Output only the lines below from the one containing "c ∉ t → split_from [c] 0 cur (t" to the one containing "with [44%N; 32%N].", exactly as written, both ends kept.

═══

Lemma split_from_one_free t : ∀ cur s,
  c ∉ t → split_from [c] 0 cur (t ++ s) = split_from [c] 0 (cur ++ t) s.
Proof.
  induction t as [|a t IH]; intros cur s Ht; simpl.
  - by rewrite app_nil_r.
  - apply not_elem_of_cons in Ht as [Hca Ht].
    destruct (c =? a)%N eqn:E; [by apply N.eqb_eq in E|]. simpl.
    rewrite IH by done. by rewrite <- app_assoc.
Qed.

(** No piece of a split on one character holds that character. *)
Lemma split_from_one_pieces s : ∀ cur,
  c ∉ cur → Forall (λ p, c ∉ p) (split_from [c] 0 cur s).
Proof.
  induction s as [|a s IH]; intros cur Hcur; simpl.
  - by constructor.
  - destruct (c =? a)%N eqn:E; simpl.
    + constructor; [done|]. apply IH. apply not_elem_of_nil.
    + apply IH. apply N.eqb_neq in E.
      rewrite not_elem_of_app, not_elem_of_cons. split_and!; [done..|apply not_elem_of_nil].
Qed.
End single_separator.

(** ** Further properties of the Local Structurer *)

Section normal_forms.
Implicit Types (data : gmap str str) (toks : list str).

Lemma split_from_first c s : ∀ cur,
  split_from [c] 0 cur s
  = match split_from [c] 0 [] s with
    | p :: ps => (cur ++ p) :: ps
    | [] => []
    end.
Proof.
  induction s as [|a s IH]; intros cur; simpl.
  - by rewrite app_nil_r.
  - destruct (c =? a)%N; simpl; [by rewrite app_nil_r|].
    rewrite IH, (IH [a]). destruct (split_from [c] 0 [] s); [done|].
    by rewrite <- app_assoc.
Qed.

Lemma split_from_one_whole c t cur :
  c ∉ t → split_from [c] 0 cur t = [cur ++ t].
Proof.
  intros Ht. rewrite <- (app_nil_r t) at 1.
  by rewrite split_from_one_free.
Qed.

Lemma pieces_join_trimmed toks :
  Forall (λ t, (44%N ∉ t) ∧ strip t = t) toks →
  strip <$> pieces (join (u ", ") toks) (u ",")
  = match toks with [] => [[]] | _ => toks end.
Proof.
  change (u ",") with [44%N]. change (u ", ") with [44%N; 32%N].
  unfold pieces. induction 1 as [|t toks [Hc Ht] Htoks IH]; [reflexivity|].
  destruct toks as [|t2 toks].
  - simpl join. rewrite split_from_one_whole by done.
    by rewrite list_fmap_singleton, app_nil_l, Ht.
  - rewrite join_cons by done. rewrite split_from_one_free by done.
    cbn [app]. rewrite split_from_one_sep, fmap_cons, Ht.
    f_equal. set (J := join [44%N; 32%N] (t2 :: toks)) in *.
    change (split_from [44%N] 0 [] (32%N :: J))
      with (split_from [44%N] 0 [32%N] J).
    rewrite split_from_first. fold J in IH.
    destruct (split_from [44%N] 0 [] J) as [|p ps]; [done|].
    rewrite fmap_cons in IH |- *. by rewrite <- IH.
Qed.

Lemma skill_tokens_trimmed skills :
  Forall (λ t, (44%N ∉ t) ∧ strip t = t) (Spec.skill_tokens skills).
Proof.
  unfold Spec.skill_tokens, pieces. change (u ",") with [44%N].
  apply Forall_fmap.
  eapply Forall_impl; [apply split_from_one_pieces, not_elem_of_nil|].
  intros p Hp. simpl. split; [|apply strip_idemp].
  intros Hin. by apply Hp, strip_elem_of.
Qed.

(** X1. The skills line is a normal form: structuring a form whose skills
    are an earlier skills line gives that skills line back. *)
Theorem skills_line_idempotent data :
  ∃ r r', fallback_structure data = Ok r ∧
    fallback_structure (<[ u "skills" := skills_line r ]> data) = Ok r' ∧
    skills_line r' = skills_line r.
Proof.
  exists (Spec.structure data),
         (Spec.structure (<[ u "skills" := skills_line (Spec.structure data) ]> data)).
  split; [apply fallback_structure_eq|]. split; [apply fallback_structure_eq|].
  cbn [skills_line Spec.structure]. rewrite dict_get_insert.
  set (toks := filter (λ t, t ≠ [])
                 (Spec.skill_tokens (dict_get data (u "skills") (u "")))).
  assert (Forall (λ t, (44%N ∉ t) ∧ strip t = t) toks) as Htoks.
  { apply Forall_forall. intros t [_ Ht]%list_elem_of_filter.
    revert t Ht. apply Forall_forall, skill_tokens_trimmed. }
  f_equal.
  change (Spec.skill_tokens (join (u ", ") toks))
    with (strip <$> pieces (join (u ", ") toks) (u ",")).
  rewrite pieces_join_trimmed by done.
  destruct toks as [|t toks'] eqn:E; [done|]. rewrite <- E.
  subst toks. by apply list_filter_filter_l.
Qed.

Lemma part_trimmed i block : strip (Spec.part i block) = Spec.part i block.
Proof.
  unfold Spec.part. rewrite list_lookup_fmap.
  destruct (pieces block (u "—") !! i); [apply strip_idemp | done].
Qed.

(** X2. Nothing the Local Structurer puts in an entry's company, role or
    dates, or joins into the skills line, has white space left at either
    end: the skills line is the comma-separated pieces of the skills field,
    each trimmed, the empty ones dropped. *)
Theorem structure_fields_trimmed data :
  ∃ r, fallback_structure data = Ok r ∧
    Forall (λ e, strip (company e) = company e ∧ strip (role e) = role e
                 ∧ strip (dates e) = dates e) (experiences r) ∧
    let toks :=
      filter (λ t, t ≠ [])
        (strip <$> pieces (dict_get data (u "skills") (u "")) (u ",")) in
    skills_line r = join (u ", ") toks ∧
    Forall (λ t, strip t = t) toks.
Proof.
  exists (Spec.structure data).
  split; [apply fallback_structure_eq|]. split; [|split; [done|]].
  - cbn [experiences Spec.structure]. apply Forall_fmap, Forall_forall.
    intros block _. unfold compose. cbn [company role dates Spec.entry_of].
    by rewrite !part_trimmed.
  - apply Forall_forall. intros t [_ Ht]%list_elem_of_filter.
    revert t Ht. apply Forall_forall.
    eapply Forall_impl; [apply skill_tokens_trimmed|]. by intros t [_ ?].
Qed.

(** X3. The Local Structurer reads the title, the skills and the raw
    experience and nothing else: two forms that agree on these three keys
    get the same structure. *)
Theorem fallback_structure_reads_three_keys data data' :
  data !! u "title" = data' !! u "title" →
  data !! u "skills" = data' !! u "skills" →
  data !! u "experience_raw" = data' !! u "experience_raw" →
  fallback_structure data = fallback_structure data'.
Proof.
  intros Ht Hs He. rewrite !fallback_structure_eq.
  unfold Spec.structure, dict_get. by rewrite Ht, Hs, He.
Qed.
End normal_forms.

Lemma fallback_structure_reads_three_keys_witness :
  fallback_structure (<[ u "name" := u "Ada" ]> Sample.two_jobs)
  = fallback_structure (<[ u "email" := u "ada@example.org" ]> Sample.two_jobs).
Proof.
  apply fallback_structure_reads_three_keys; vm_compute; reflexivity.
Defined.

(** ** Further properties of the PDF export *)

Section pagination.
Implicit Types (x y : Z) (ls : list str).

Lemma line_ops_texts x ls : ∀ y,
  drawn_texts (line_ops x y ls) = (λ l, PStr (take 95 l)) <$> ls.
Proof.
  induction ls as [|l ls IH]; intros y; [done|].
  cbn [line_ops]. unfold drawn_texts in *. cbn [omap list_omap].
  rewrite fmap_cons. f_equal.
  destruct (decide (y - 14 < 80)%Z); cbn [omap list_omap]; apply IH.
Qed.

Lemma line_ops_heights x ls : ∀ y,
  (80 ≤ y ≤ 750)%Z →
  Forall (λ h, (80 ≤ h ≤ 750)%Z) (drawn_heights (line_ops x y ls)).
Proof.
  induction ls as [|l ls IH]; intros y Hy; [constructor|].
  cbn [line_ops]. unfold drawn_heights in *. cbn [omap list_omap].
  constructor; [done|].
  destruct (decide (y - 14 < 80)%Z); cbn [omap list_omap]; apply IH; lia.
Qed.

Lemma line_ops_page_breaks x ls : ∀ y,
  (80 ≤ y ≤ 750)%Z →
  Z.of_nat (page_breaks (line_ops x y ls))
  = ((Z.of_nat (length ls) + 47 - (y - 80) / 14) / 48)%Z.
Proof.
  induction ls as [|l ls IH]; intros y Hy.
  - change (Z.of_nat (page_breaks (line_ops x y []))) with 0%Z.
    change (Z.of_nat (length [])) with 0%Z.
    Z.div_mod_to_equations. lia.
  - cbn [line_ops length]. unfold page_breaks in *.
    cbn [List.filter is_show_page].
    destruct (decide (y - 14 < 80)%Z).
    + cbn [List.filter is_show_page length].
      rewrite !Nat2Z.inj_succ, IH by lia.
      change ((750 - 80) / 14)%Z with 47%Z.
      Z.div_mod_to_equations. lia.
    + rewrite IH by lia. rewrite Nat2Z.inj_succ.
      Z.div_mod_to_equations. lia.
Qed.
End pagination.

Section pdf_export_more.
Context (env : Env).
Implicit Types (request : Request) (t : list event) (ls : list str).



(** X6. The template is rendered before the primary renderer is tried and
    outside its [try]: when it cannot be rendered the export raises, and
    the ReportLab fallback, which needs no template, is never reached. *)
Theorem download_pdf_needs_template request t form_data ai_struct e t1 :
  json_loads env (opt_value (form request !! u "form_data_json"))
    = Ok form_data →
  json_loads env (opt_value (form request !! u "ai_json")) = Ok ai_struct →
  render_resume_html env (opt_value (form request !! u "template_choice"))
    form_data ai_struct
    (py_or (opt_value (form request !! u "profile_image_path")) PNone) t
    = (Raise e, t1) →
  download_pdf env request t = (Raise e, t1).
Proof.
  intros Hfd Hai Hr. unfold download_pdf, mbind at 1 2 3, M_bind, lift.
  rewrite Hfd, Hai. cbv beta iota zeta. by rewrite Hr.
Qed.

(** X7. When the primary renderer returns and [send_file] accepts the
    download name, the renderer's bytes are the export, whatever the
    structure holds: the shape of the structure only matters to the
    fallback. Nothing is printed. *)
Theorem download_pdf_primary request t fd ai_struct html t1 pdf :
  json_loads env (opt_value (form request !! u "form_data_json"))
    = Ok (PDict fd) →
  json_loads env (opt_value (form request !! u "ai_json")) = Ok ai_struct →
  render_resume_html env (opt_value (form request !! u "template_choice"))
    (PDict fd) ai_struct
    (py_or (opt_value (form request !! u "profile_image_path")) PNone) t
    = (Ok html, t1) →
  WEASY_AVAILABLE env = true →
  write_pdf env html = Ok pdf →
  accepts_name env
    (format env (dict_get fd (u "name") (PStr (u "resume"))) ++ u ".pdf") →
  download_pdf env request t
  = (Ok {| body := pdf; as_attachment := true;
           download_name :=
             format env (dict_get fd (u "name") (PStr (u "resume")))
             ++ u ".pdf";
           mimetype := u "application/pdf" |}, t1).
Proof.
  intros Hfd Hai Hr Hw Hpdf Hname.
  by apply (download_pdf_primary_path env _ _ _ ai_struct html).
Qed.
End pdf_export_more.



Lemma download_pdf_needs_template_witness :
  download_pdf (Sample.without_templates Sample.null_env) Sample.export_request []
  = (Raise TemplateNotFound,
     [EvRender (u "resume_templates/pro_minimal.html")
        [(u "form", Sample.ada); (u "ai", Sample.structure);
         (u "profile_image", PNone)]]).
Proof.
  apply (download_pdf_needs_template _ _ _ Sample.ada Sample.structure);
    vm_compute; reflexivity.
Defined.

Lemma download_pdf_primary_witness :
  download_pdf Sample.full_env Sample.number_request []
  = (Ok {| body := [Byte.x25; Byte.x50; Byte.x44; Byte.x46; Byte.x2d];
           as_attachment := true;
           download_name :=
             format Sample.full_env
               (dict_get {[ u "name" := PStr (u "Ada") ]} (u "name")
                  (PStr (u "resume"))) ++ u ".pdf";
           mimetype := u "application/pdf" |},
     [EvRender (u "resume_templates/pro_minimal.html")
        [(u "form", Sample.ada); (u "ai", Sample.number_summary);
         (u "profile_image", PNone)]]).
Proof.
  apply (download_pdf_primary _ _ _ _ Sample.number_summary
           (u "<html>resume_templates/pro_minimal.html</html>")).
  - vm_compute. reflexivity.
  - vm_compute. reflexivity.
  - vm_compute. reflexivity.
  - reflexivity.
  - reflexivity.
  - split; [reflexivity|].
    split; apply (bool_decide_unpack _); vm_compute; exact I.
Defined.

(** ** Further properties of the index handler *)

Section chat_rules.
Context {A B : Type}.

═══

### [OUTPUT OF THE TASK]
  c ∉ t → split_from [c] 0 cur (t ++ s) = split_from [c] 0 (cur ++ t) s.
Proof.
  induction t as [|a t IH]; intros cur s Ht; simpl.
  - by rewrite app_nil_r.
  - apply not_elem_of_cons in Ht as [Hca Ht].
    destruct (c =? a)%N eqn:E; [by apply N.eqb_eq in E|]. simpl.
    rewrite IH by done. by rewrite <- app_assoc.
Qed.

(** No piece of a split on one character holds that character. *)
Lemma split_from_one_pieces s : ∀ cur,
  c ∉ cur → Forall (λ p, c ∉ p) (split_from [c] 0 cur s).
Proof.
  induction s as [|a s IH]; intros cur Hcur; simpl.
  - by constructor.
  - destruct (c =? a)%N eqn:E; simpl.
    + constructor; [done|]. apply IH. apply not_elem_of_nil.
    + apply IH. apply N.eqb_neq in E.
      rewrite not_elem_of_app, not_elem_of_cons. split_and!; [done..|apply not_elem_of_nil].
Qed.
End single_separator.

(** ** Further properties of the Local Structurer *)

Section normal_forms.
Implicit Types (data : gmap str str) (toks : list str).

Lemma split_from_first c s : ∀ cur,
  split_from [c] 0 cur s
  = match split_from [c] 0 [] s with
    | p :: ps => (cur ++ p) :: ps
    | [] => []
    end.
Proof.
  induction s as [|a s IH]; intros cur; simpl.
  - by rewrite app_nil_r.
  - destruct (c =? a)%N; simpl; [by rewrite app_nil_r|].
    rewrite IH, (IH [a]). destruct (split_from [c] 0 [] s); [done|].
    by rewrite <- app_assoc.
Qed.

Lemma split_from_one_whole c t cur :
  c ∉ t → split_from [c] 0 cur t = [cur ++ t].
Proof.
  intros Ht. rewrite <- (app_nil_r t) at 1.
  by rewrite split_from_one_free.
Qed.

Lemma pieces_join_trimmed toks :
  Forall (λ t, (44%N ∉ t) ∧ strip t = t) toks →
  strip <$> pieces (join (u ", ") toks) (u ",")
  = match toks with [] => [[]] | _ => toks end.
Proof.
  change (u ",") with [44%N]. change (u ", ") with [44%N; 32%N].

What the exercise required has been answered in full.